Axler 5.B

Key Sequence

we began the chapter defining \(T^m\) (reminding ourselves the usual rules of \(T^{m+n} = T^{m}T^{n}\), \((T^{m})^{n} = T^{mn}\), and, for invertible maps, \(T^{-m} = (T^{-1})^{m}\)) and \(p(T)\), wrapping copies of \(T\) into coefficients of a polynomial, and from those definitions showed that polynomial of operator is commutative
we then used those results + fundamental theorem of algebra to show that operators on complex vector spaces have an eigenvalue
that previous, important result in hand, we then dove into upper-triangular matricies
- specifically, we learned the properties of upper-triangular matrix, that if \(v_1 … v_{n}\) is a basis of \(V\) then \(\mathcal{M}(T)\) is upper-triangular if \(Tv_{j} \in span(v_1, … v_{j})\) for all \(j \leq n\); and, equivalently, \(T\) in invariant under the span of \(v_{j}\)
- using that result, we show that every complex operator has an upper-triangular matrix
- using some neat tricks of algebra, we then establish that operator is only invertible if diagonal of its upper-triangular matrix is nonzero, which seems awfully unmotivated until you learn that…
- eigenvalues of a map are the entries of the diagonal of its upper-triangular matrix, and that basically is a direct correlary from the upper-triangular matrix of \(T-\lambda I\)
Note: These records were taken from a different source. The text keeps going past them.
Record published (rids cids : gmap string Z) (g : ObjectRegistry) : Prop := {
  p_ids : NoDup (map rId (m_readers g));
  p_reader : ∀ r, r ∈ m_readers g → rids !! rName r = Some (rId r);
  p_readers : ∀ name id, rids !! name = Some id → ∃ r, r ∈ m_readers g ∧ rName r = name;
  p_presence : ∀ r, r ∈ m_readers g → (hasCard r, rCard r) = presence (cids !! rName r);
  p_cardIds : NoDup (map cId (m_cards g));
  p_card : ∀ c, c ∈ m_cards g → ∃ name, cids !! name = Some (cId c) ∧ rids !! name = Some (cReader c);
  p_cards : ∀ name id, cids !! name = Some id → ∃ c, c ∈ m_cards g ∧ cId c = id;
  p_labels : map rLabel (m_readers g) = map labelOf (readerIdentities (map rName (m_readers g))) }.

(** The ids in use: different from each other and from 0, none above the last minted. *)
Record minted (rids cids : gmap string Z) (last : Z) : Prop := {
  i_reader : ∀ name id, rids !! name = Some id → 0 < id ≤ last;
  i_card : ∀ name id, cids !! name = Some id → 0 < id ≤ last;
  i_readers : ∀ a b id, rids !! a = Some id → rids !! b = Some id → a = b;
  i_cards : ∀ a b id, cids !! a = Some id → cids !! b = Some id → a = b;
  i_apart : ∀ a b id, rids !! a = Some id → cids !! b ≠ Some id;
  i_placed : ∀ name id, cids !! name = Some id → is_Some (rids !! name) }.

Lemma contains_fresh rids cids last g id :
  published rids cids g → minted rids cids last → last < id → contains id g = false.
Proof.
  intros Hp Hm Hlt. unfold contains. apply orb_false_iff. split; apply not_true_iff_false; rewrite existsb_exists.
  - intros (r & Hr%list_elem_of_In & E). bool_hyps. apply (p_reader _ _ _ Hp), (i_reader _ _ _ Hm) in Hr. lia.
  - intros (c & Hc%list_elem_of_In & E). bool_hyps.
    apply (p_card _ _ _ Hp) in Hc as (name & Hc & _). apply (i_card _ _ _ Hm) in Hc. lia.
Qed.

(** The readers after a relabelling of [rs]. *)
Lemma published_relabel rids cids g rs cs log :
  NoDup (map rId rs) → (∀ r, r ∈ rs → rids !! rName r = Some (rId r) ∧ (hasCard r, rCard r) = presence (cids !! rName r)) →
  (∀ name id, rids !! name = Some id → ∃ r, r ∈ rs ∧ rName r = name) →
  NoDup (map cId cs) → (∀ c, c ∈ cs → ∃ name, cids !! name = Some (cId c) ∧ rids !! name = Some (cReader c)) →
  (∀ name id, cids !! name = Some id → ∃ c, c ∈ cs ∧ cId c = id) →
  m_readers g = fst (relabel rs) → m_cards g = cs → notices g = log → published rids cids g.
Proof.
  intros Hnd Hr Hall Hcnd Hc Hcall Eg <- _. destruct (relabel_spec rs) as [Hs Hl]. rewrite <-Eg in Hs, Hl.
  split; try done.
  - by rewrite (shape_ids _ _ Hs).
  - intros r Hin. destruct (shape_elem _ _ _ Hs Hin) as (r' & Hin' & E). unfold shape in E. simplify_eq.
    destruct (Hr _ Hin') as [? _]. congruence.
  - intros name id Hn. destruct (Hall _ _ Hn) as (r & Hin & <-).
    destruct (shape_elem _ _ _ (eq_sym Hs) Hin) as (r' & Hin' & E). exists r'. unfold shape in E. by simplify_eq.
  - intros r Hin. destruct (shape_elem _ _ _ Hs Hin) as (r' & Hin' & E). unfold shape in E.
    destruct (Hr _ Hin') as [_ Hp]. congruence.
  - by rewrite Hl, (shape_names _ _ Hs).
Qed.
~~why define the matrix of an operator again??~~ just to stress that its square
for the second flavor of the proof that every complex operator has an upper-triangular matrix, why is \(v_1 … v_{j}\) a basis of \(V\)?

Its 12:18AM and I read this chapter for 5 hours. I also just got jumpscared by my phone notification. What’s happening?